Large numbers of people in Finland are now working from home. Both national authorities, including the government and the Institute of Occupational Health, as well as many employers have recommended (siirryt toiseen palveluun) that as many people as possible telecommute as a part of the effort to keep the spread of the novel coronavirus in check.
This huge upsurge in telecommuting may lead to significant changes in working life, impacting the whole of society.
"Now that we are following these recommendations, I'd dare to bet that we'll be seeing something of a national day of telecommuting. And I believe that it's going to continue from here on out," said Chief Policy Adviser Mika Tuuliainen of the Confederation of Finnish Industries on Monday morning.
The popularity of telecommuting has been on the rise over the past two decades. Not everyone can work from home or a café, but it is estimated that it is possible for around half of all employees in Finland to carry out at least some of their work electronically from a remote location.
Up until now, the opportunity to telecommute has varied from company to company and sector to sector.
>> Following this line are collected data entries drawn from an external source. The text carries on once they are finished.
(** X16. Eligible events that each come at least 0.5 s after the one
    before (and the first at least 0.5 s after the last-event time) call
    the callback once each. *)
Theorem spaced_events_each_call_back :
  forall (S : Type) (callback : S -> S)
         (events : list (FileSystemEvent * Q)) (self : ProjectWatcher)
         (s : S),
    forallb (fun en => eligible self (fst en)) events = true ->
    well_spaced (last_modified self) events = true ->
    snd (dispatch callback self events s)
    = Nat.iter (List.length events) callback s.
Proof.
  intros S callback events.
  induction events as [|[event now] rest IH]; intros self s Hel Hsp.
  - reflexivity.
  - cbn [forallb fst] in Hel. apply andb_true_iff in Hel as [He Hel].
    cbn [well_spaced] in Hsp. apply andb_true_iff in Hsp as [Hnow Hsp].
    unfold eligible in He. apply andb_true_iff in He as [Hdir Hmatch].
    apply negb_true_iff in Hdir.
    cbn [dispatch]. rewrite on_modified_outcome.
    rewrite Hdir. cbn [orb]. unfold Qltb. rewrite Hnow. cbn [negb].
    rewrite Hmatch.
    set (self' := {| patterns := patterns self; last_modified := now |}).
    rewrite (IH self' (callback s)); [| exact Hel | exact Hsp].
    cbn [List.length]. rewrite Nat.iter_succ_r. reflexivity.
Qed.

(** X17. Events whose times all lie less than 0.5 s from one another
    call the callback at most once between them, whatever the watcher's
    state when they arrive. *)
Theorem one_window_calls_back_at_most_once :
  forall (S : Type) (callback : S -> S)
         (events : list (FileSystemEvent * Q)) (self : ProjectWatcher)
         (s : S),
    (forall t t' : Q,
        In t (map snd events) -> In t' (map snd events) ->
        (t' - t < 1 # 2)%Q) ->
    snd (dispatch callback self events s) = s
    \/ snd (dispatch callback self events s) = callback s.
Proof.
  intros S callback events.
  induction events as [|[event now] rest IH]; intros self s Hclose.
  - left. reflexivity.
  - cbn [dispatch]. rewrite on_modified_outcome.
    destruct (is_directory event || Qltb (now - last_modified self) (1 # 2)).
    + apply IH. intros t t' Ht Ht'. apply Hclose; right; assumption.
    + set (self' := {| patterns := patterns self; last_modified := now |}).
      rewrite dispatch_inside_window.
      * cbn [snd]. destruct (existsb _ _); [right|left]; reflexivity.
      * apply Forall_forall. intros [e t] Hin. cbn [snd last_modified self'].
        apply Hclose; [left; reflexivity|].
        right. change t with (snd (e, t)). apply in_map. exact Hin.
Qed.

(** X18. Directory events do not count: an event stream and the same
    stream without its directory events have the same effect. *)
Theorem dispatch_ignores_directory_events :
  forall (S : Type) (callback : S -> S)
         (events : list (FileSystemEvent * Q)) (self : ProjectWatcher)
         (s : S),
    dispatch callback self events s
    = dispatch callback self
        (filter (fun en => negb (is_directory (fst en))) events) s.
Proof.
  intros S callback events.
  induction events as [|[event now] rest IH]; intros self s.
  - reflexivity.
  - cbn [filter fst]. destruct (is_directory event) eqn:Hdir; cbn [negb].
    + cbn [dispatch]. unfold on_modified. rewrite Hdir. apply IH.
    + cbn [dispatch].
      destruct (on_modified callback self event now s) as [self' s'].
      apply IH.
Qed.

(** ** Toolchain discovery *)

Section DiscoveryProperties.

Context {dirs : Directories}.

Lemma find_versioned_Some (w : World) (subdirs : list Path) (p : Path) :
  find_versioned w subdirs = Some p ->
  In p subdirs
  /\ is_dir w p = true
  /\ contains "connectiq-sdk" (path_name p) = true
  /\ path_exists w (path_join p "bin") = true.
Proof.
  induction subdirs as [|subdir rest IH]; cbn [find_versioned];
    [discriminate|].
  destruct (is_dir w subdir && contains "connectiq-sdk" (path_name subdir))
    eqn:Hv.
  - destruct (path_exists w (path_join subdir "bin")) eqn:Hbin.
    + intros [= <-]. apply andb_true_iff in Hv as [Hd Hn].
      repeat split; try assumption. left. reflexivity.
    + intros H. destruct (IH H) as (Hin & Hrest).
      split; [right; exact Hin | exact Hrest].
  - intros H. destruct (IH H) as (Hin & Hrest).
    split; [right; exact Hin | exact Hrest].
Qed.

(** The discovery only looks: it leaves no trace and changes nothing. *)
Lemma find_sdk_in_state (candidates : list Path) (s : State) :
  snd (find_sdk_in candidates s) = s.
Proof.
  induction candidates as [|candidate rest IH]; [reflexivity|].
  cbn [find_sdk_in]. rewrite bind_exists.
  destruct (path_exists (world s) candidate); [|exact IH].
  rewrite bind_exists.
  destruct (path_exists (world s) (path_join candidate "bin"));
    [reflexivity|].
  destruct (iterdir (world s) candidate) as [subdirs|]; [|reflexivity].
  destruct (find_versioned (world s) subdirs); [reflexivity|exact IH].
Qed.

Lemma find_sdk_in_Some (candidates : list Path) (s s' : State) (p : Path) :
  find_sdk_in candidates s = (Ok (Some p), s') ->
  path_exists (world s) (path_join p "bin") = true
  /\ exists candidate : Path,
       In candidate candidates
       /\ path_exists (world s) candidate = true
       /\ (p = candidate
           \/ exists subdirs : list Path,
                iterdir (world s) candidate = Some subdirs
                /\ In p subdirs
                /\ is_dir (world s) p = true
                /\ contains "connectiq-sdk" (path_name p) = true).
Proof.
  induction candidates as [|candidate rest IH]; cbn [find_sdk_in];
    [discriminate|].
  rewrite bind_exists.
  assert (forall E : find_sdk_in rest s = (Ok (Some p), s'),
             path_exists (world s) (path_join p "bin") = true
             /\ exists c : Path,
                  In c (candidate :: rest)
                  /\ path_exists (world s) c = true
                  /\ (p = c
                      \/ exists subdirs : list Path,
                           iterdir (world s) c = Some subdirs
                           /\ In p subdirs
                           /\ is_dir (world s) p = true
                           /\ contains "connectiq-sdk" (path_name p) = true))
    as Hrest.
  { intros E. destruct (IH E) as (Hbin & c & Hin & Hc).
    split; [exact Hbin|]. exists c. split; [right; exact Hin | exact Hc]. }
  destruct (path_exists (world s) candidate) eqn:Hex; [|exact Hrest].
  rewrite bind_exists.
  destruct (path_exists (world s) (path_join candidate "bin")) eqn:Hbin.
  - intros [= <- <-]. split; [exact Hbin|].
    exists candidate. split; [left; reflexivity|].
    split; [exact Hex | left; reflexivity].
  - destruct (iterdir (world s) candidate) as [subdirs|] eqn:Hit;
      [|discriminate].
    destruct (find_versioned (world s) subdirs) as [subdir|] eqn:Hv;
      [|exact Hrest].
    intros [= <- <-].
    destruct (find_versioned_Some _ _ _ Hv) as (Hin & Hd & Hn & Hb).
    split; [exact Hb|].
    exists candidate. split; [left; reflexivity|].
    split; [exact Hex|]. right. exists subdirs. repeat split; assumption.
Qed.

(** X19. What [_find_sdk] finds is sound: the directory it returns has a
    [bin] entry, and it is either one of the three conventional
    locations, or a directory inside one of them whose name contains
    [connectiq-sdk]; the search changes nothing. *)
Theorem find_sdk_sound :
  forall (s s' : State) (p : Path),
    GarminCompiler_find_sdk s = (Ok (Some p), s') ->
    s' = s
    /\ path_exists (world s) (path_join p "bin") = true
    /\ exists candidate : Path,
         In candidate sdk_candidates
         /\ path_exists (world s) candidate = true
         /\ (p = candidate
             \/ exists subdirs : list Path,
                  iterdir (world s) candidate = Some subdirs
                  /\ In p subdirs
                  /\ is_dir (world s) p = true
                  /\ contains "connectiq-sdk" (path_name p) = true).
Proof.
  intros s s' p E. split.
  - pose proof (find_sdk_in_state sdk_candidates s) as Hs.
    unfold GarminCompiler_find_sdk in E. rewrite E in Hs.
    exact Hs.
  - exact (find_sdk_in_Some sdk_candidates s s' p E).
Qed.

(** X20. When none of the conventional locations exists, [_find_sdk]
    answers [None], and a compiler constructed without an explicit path
    has no toolchain root. *)
Theorem find_sdk_none_without_candidates :
  forall s : State,
    (forall candidate : Path,
        In candidate sdk_candidates ->
        path_exists (world s) candidate = false) ->
    GarminCompiler_find_sdk s = (Ok None, s)
    /\ GarminCompiler_init None s
       = (Ok {| compiler_sdk_path := None |}, s).
Proof.
  intros s Habsent.
  assert (GarminCompiler_find_sdk s = (Ok None, s)) as E.
  { unfold GarminCompiler_find_sdk.
    induction sdk_candidates as [|candidate rest IH]; [reflexivity|].
    cbn [find_sdk_in]. rewrite bind_exists.
    rewrite (Habsent candidate (or_introl eq_refl)).
    apply IH. intros c Hc. apply Habsent. right. exact Hc. }
  split; [exact E|].
  unfold GarminCompiler_init. rewrite (bind_Ok _ _ _ _ _ E). reflexivity.
Qed.

(** X21. A conventional location that exists without a [bin] entry and
    cannot be listed (it is a file) ends the search with the [OSError]
    of [iterdir], when no location before it exists; later locations
    are not looked at. *)
Theorem find_sdk_raises_on_unlistable_candidate :
  forall (s : State) (before after : list Path) (candidate : Path),
    sdk_candidates = (before ++ candidate :: after)%list ->
    (forall c : Path, In c before -> path_exists (world s) c = false) ->
    path_exists (world s) candidate = true ->
    path_exists (world s) (path_join candidate "bin") = false ->
    iterdir (world s) candidate = None ->
    GarminCompiler_find_sdk s = (Raise OSError, s).
Proof.
  intros s before after candidate Hsplit Hbefore Hex Hbin Hit.
  unfold GarminCompiler_find_sdk. rewrite Hsplit. clear Hsplit.
  induction before as [|c before IH]; cbn [app find_sdk_in].
  - rewrite bind_exists, Hex, bind_exists, Hbin, Hit. reflexivity.
  - rewrite bind_exists, (Hbefore c (or_introl eq_refl)).
    apply IH. intros c' Hc'. apply Hbefore. right. exact Hc'.
Qed.

End DiscoveryProperties.

(** ** ServiceContainer *)

(** X23. [get] after [register] gives the registered service back, also
    when the name was registered before, and leaves what is registered
    under other names as it was. *)
Theorem get_after_register :
  forall (self : ServiceContainer) (name other : string) (service : Service),
    ServiceContainer_get (ServiceContainer_register self name service) name
    = inl service
    /\ (other <> name ->
        ServiceContainer_get (ServiceContainer_register self name service)
                             other
        = ServiceContainer_get self other).
Proof.
  intros self name other service.
  induction self as [|[key value] rest [IHsame IHother]].
  - cbn. rewrite String.eqb_refl. split; [reflexivity|].
    intros Hne. apply String.eqb_neq in Hne.
    rewrite String.eqb_sym, Hne. reflexivity.
  - cbn [ServiceContainer_register].
    destruct (key =? name) eqn:E; cbn [ServiceContainer_get].
    + rewrite E. split; [reflexivity|]. intros Hne.
      apply String.eqb_eq in E. subst key.
      apply String.eqb_neq in Hne. rewrite String.eqb_sym, Hne.
      reflexivity.
    + rewrite E. split; [exact IHsame|]. intros Hne.
      destruct (key =? other); [reflexivity|]. apply IHother. exact Hne.
Qed.

(** X24. [get] raises [KeyError] exactly for the names under which
    nothing is registered, and the message names the service asked
    for. *)
Theorem get_fails_iff_unregistered :
  forall (self : ServiceContainer) (name : string),
    (~ In name (map fst self)
     -> ServiceContainer_get self name
        = inr ("Service " ++ name ++ " not registered"))
    /\ (In name (map fst self)
        -> exists service : Service,
             ServiceContainer_get self name = inl service).
Proof.
  intros self name. induction self as [|[key value] rest [IHno IHyes]].
  - split; [reflexivity|]. intros [].
  - cbn [map fst In ServiceContainer_get]. split.
    + intros Hno. destruct (key =? name) eqn:E.
      * apply String.eqb_eq in E. exfalso. apply Hno. left. exact E.
      * apply IHno. intros Hin. apply Hno. right. exact Hin.
    + intros [Hk|Hin].
      * subst key. rewrite String.eqb_refl. eexists. reflexivity.
      * destruct (key =? name); [eexists; reflexivity|]. apply IHyes.
        exact Hin.
Qed.

(** ** The methods with the failures of the libraries *)

Section HazardProperties.

Context {hz : Hazards}.

Lemma bind_assoc {A B C} (c : M A) (f : A -> M B) (g : B -> M C) s :
  bind (bind c f) g s = bind c (fun a => bind (f a) g) s.
Proof.
  unfold bind. destruct (c s) as [[a| e |] s']; reflexivity.
Qed.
However, the coronavirus hasn't asked CEOs for their opinion of telecommuting and the final holdouts now have to find ways to make sure work gets done when employees cannot or will not come into the office.
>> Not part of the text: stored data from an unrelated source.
(** *** Connect *)

(** X14.  Connect returns a client exactly when the resource is a Workspace
    with a reference, the tracker accepts it, the ProviderConfig is fetched,
    its credentials are read and the constructor succeeds; the client is the
    one the constructor made of these credentials and that URL. *)
Theorem Connect_succeeds_iff (c : connector) (mg : Managed) (cl : external) :
  Connect c mg = Returns (Ok cl)
  <-> exists cr ref pc data,
        mg = MWorkspace cr
        /\ usage c mg = None
        /\ GetProviderConfigReference cr = Some ref
        /\ kube_Get (kube c) (Reference_Name ref) = Ok pc
        /\ extractor c (Source (Credentials pc)) (kube c) (Selectors (Credentials pc))
           = Ok data
        /\ newServiceFn c data (CoderUrl pc) = Ok (service cl).
Proof.
  split.
  - destruct mg as [cr | t]; [| discriminate]. unfold Connect.
    destruct (usage c (MWorkspace cr)) eqn:Hu; [discriminate |].
    destruct (GetProviderConfigReference cr) as [ref |] eqn:Href; [| discriminate].
    destruct (kube_Get (kube c) (Reference_Name ref)) as [pc | e] eqn:Hpc; [| discriminate].
    destruct (extractor c (Source (Credentials pc)) (kube c) (Selectors (Credentials pc)))
      as [data | e] eqn:Hd; [| discriminate].
    destruct (newServiceFn c data (CoderUrl pc)) as [svc | e] eqn:Hn; [| discriminate].
    intros [= <-]. exists cr, ref, pc, data. repeat split; assumption.
  - intros (cr & ref & pc & data & -> & Hu & Href & Hpc & Hd & Hn).
    unfold Connect. rewrite Hu, Href, Hpc, Hd, Hn. now destruct cl.
Qed.

(** X17.  Connect asks the tracker before it touches the reference.  With
    a tracker that turns away a Workspace without a ProviderConfig
    reference, Connect on a Workspace always returns and never dereferences
    a missing reference; for a Workspace without a reference what it returns
    is the error of the tracker, wrapped as "cannot track ProviderConfig
    usage". *)
Theorem Connect_tracks_before_reference (c : connector) (cr : Workspace) :
  (GetProviderConfigReference cr = None -> usage c (MWorkspace cr) <> None) ->
  exists r,
    Connect c (MWorkspace cr) = Returns r
    /\ (GetProviderConfigReference cr = None ->
        exists err, usage c (MWorkspace cr) = Some err
                    /\ r = Err (errors_Wrap err errTrackPCUsage)).
Proof.
  intros Hcontract. unfold Connect.
  destruct (usage c (MWorkspace cr)) as [err |] eqn:Hu.
  - eexists. split; [reflexivity |]. intros _. now exists err.
  - destruct (GetProviderConfigReference cr) as [ref |] eqn:Href.
    + destruct (kube_Get (kube c) (Reference_Name ref)) as [pc | e1];
        [| eexists; split; [reflexivity | discriminate]].
      destruct (extractor c (Source (Credentials pc)) (kube c) (Selectors (Credentials pc)))
        as [data | e2]; [| eexists; split; [reflexivity | discriminate]].
      destruct (newServiceFn c data (CoderUrl pc)) as [svc | e3];
        eexists; (split; [reflexivity | discriminate]).
    + now contradiction (Hcontract eq_refl).
Qed.

Lemma Connect_tracks_before_reference_witness :
  GetProviderConfigReference Fixture.unreferenced = None
  /\ usage Fixture.installed (MWorkspace Fixture.unreferenced)
     = Some (errors_New "managed resource does not reference a ProviderConfig")
  /\ exists r,
       Connect Fixture.installed (MWorkspace Fixture.unreferenced) = Returns r
       /\ exists err, usage Fixture.installed (MWorkspace Fixture.unreferenced) = Some err
                      /\ r = Err (errors_Wrap err errTrackPCUsage).
Proof.
  split; [reflexivity |]. split; [reflexivity |].
  destruct (@Connect_tracks_before_reference Fixture.installed Fixture.unreferenced)
    as (r & Hr & Herr).
  - intros _. discriminate.
  - exists r. split; [exact Hr | exact (Herr eq_refl)].
Defined.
"This is a sort of stress test and attitude test for the whole of Finland, and for all organisations a test of what means we can use to increase work performance regardless of location," Tuuliainen adds.
Satu Ojala, a postdoctoral researcher in social policy at Tampere University, sees the sudden boom in telecommuting as an opportunity for companies to re-examine their working practices.
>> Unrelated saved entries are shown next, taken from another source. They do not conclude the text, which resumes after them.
(** The records the loop adds are those of the documents that got a
    non-empty embedding, no more and no less. *)
Lemma custom_docs_to_insert_records documents : forall i docs_to_insert w,
  exists added w',
    custom_docs_to_insert E i documents docs_to_insert w
    = (Ret (docs_to_insert ++ added), w')
    /\ forall d, In d added <->
         exists k doc_text e,
           embedded_at E (w_tick w) documents k doc_text e
           /\ d = mkVdoc doc_text e "custom_document" (i + k).
Proof.
  induction documents as [|doc_text rest IH]; intros i docs_to_insert w.
  - exists [], w. cbn. rewrite app_nil_r. split; [reflexivity|].
    intros d; split; [intros []|].
    intros (k & t & e & (Hk & _) & _). destruct k; discriminate.
  - cbn [custom_docs_to_insert]. unfold bind at 1. rewrite get_embedding_unfold.
    pose (embedding := if PyStr.is_blank doc_text then None
                       else match embedding_reply E (w_tick w) (embedded_text doc_text) with
                            | Ret e => Some e
                            | Raise _ => None
                            end).
    pose (w1 := if PyStr.is_blank doc_text then w else called w).
    assert (Hrun : (if PyStr.is_blank doc_text then (Ret None, w)
                    else (match embedding_reply E (w_tick w) (embedded_text doc_text) with
                          | Ret e => Ret (Some e)
                          | Raise _ => Ret None
                          end, called w))
                   = (Ret embedding, w1)).
    { unfold embedding, w1. destruct (PyStr.is_blank doc_text); [reflexivity|].
      destruct (embedding_reply E (w_tick w) _); reflexivity. }
    rewrite Hrun. clear Hrun.
    pose (step := match embedding with
                  | Some (x :: v) => [mkVdoc doc_text (x :: v) "custom_document" i]
                  | _ => []
                  end).
    assert (Hstep : match embedding with
                    | Some (x :: v) =>
                        docs_to_insert ++ [mkVdoc doc_text (x :: v) "custom_document" i]
                    | _ => docs_to_insert
                    end = docs_to_insert ++ step).
    { unfold step. destruct embedding as [[|x v]|]; rewrite ?app_nil_r; reflexivity. }
    rewrite Hstep. clear Hstep.
    destruct (IH (S i) (docs_to_insert ++ step) w1) as (added & w' & -> & Hall).
    exists (step ++ added), w'. rewrite <- app_assoc. split; [reflexivity|].
    assert (Ht : w_tick w1 = w_tick w + (if PyStr.is_blank doc_text then 0 else 1)).
    { unfold w1. destruct (PyStr.is_blank doc_text); cbn; lia. }
    assert (Hhead : forall d, In d step <->
              exists e, embedded_at E (w_tick w) (doc_text :: rest) 0 doc_text e
                        /\ d = mkVdoc doc_text e "custom_document" i).
    { intros d. unfold embedded_at, at_index, calls_before. cbn [firstn filter length nth_error].
      rewrite Nat.add_0_r. unfold step, embedding.
      destruct (PyStr.is_blank doc_text).
      - split; [intros []|]. intros (e & (_ & Hb & _) & _). discriminate.
      - destruct (embedding_reply E (w_tick w) (embedded_text doc_text)) as [[|x v]|err].
        + split; [intros []|]. intros (e & (_ & _ & He & Hne) & _).
          inversion He; subst e. contradiction.
        + split.
          * intros [<-|[]]. exists (x :: v). repeat split; discriminate.
          * intros (e & (_ & _ & He & _) & ->). inversion He; subst e. left; reflexivity.
        + split; [intros []|]. intros (e & (_ & _ & He & _) & _). discriminate. }
    intros d. rewrite in_app_iff, Hhead, Hall. split.
    + intros [(e & He & ->)|(k & t & e & (Hk & Hb & He & Hne) & ->)].
      * exists 0, doc_text, e. rewrite Nat.add_0_r. split; [exact He | reflexivity].
      * exists (S k), t, e. split.
        -- unfold embedded_at. rewrite calls_before_cons.
           split; [exact Hk|]. split; [exact Hb|]. split; [|exact Hne].
           rewrite <- He, Ht. f_equal. lia.
        -- f_equal. lia.
    + intros (k & t & e & (Hk & Hb & He & Hne) & ->). destruct k as [|k].
      * left. cbn in Hk. inversion Hk; subst t. exists e. rewrite Nat.add_0_r.
        split; [|reflexivity]. repeat split; assumption.
      * right. exists k, t, e. split.
        -- rewrite calls_before_cons in He.
           split; [exact Hk|]. split; [exact Hb|]. split; [|exact Hne].
           rewrite <- He, Ht. f_equal. lia.
        -- f_equal. lia.
Qed.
"Once things are back to normal, then they can think over what worked best in the old style and what worked best in the context of telecommuting," Ojala says.
Forcing a digital leap
Anu Järvensivu, who researches working life at Helsinki's Humak University of Applied Sciences, believes that implementing these latest recommendations on telecommuting will have a broad impact. As she sees it, this is a long-awaited impetus for real practical change.
"We've long thought about digitalisation, how we could best harness it for use. Now there are pressures at many workplaces to create those digital practices," she says.
Järvensivu thinks it is probable that temporary measures prompted by the fight against the coronavirus will lead to long-term changes at businesses and in working life. These in turn will be reflected more widely in society.
"We are on the brink of major changes. These changes could become evident in both transport systems and in homes. A widespread increase in the level of telecommuting is the kind of factor that may change society an awful lot," the researcher tells Yle.
No one knows yet, though, what those changes might turn out to be.
"I do not believe, however, that we will go back to exactly the same situation again," Järvensivu says.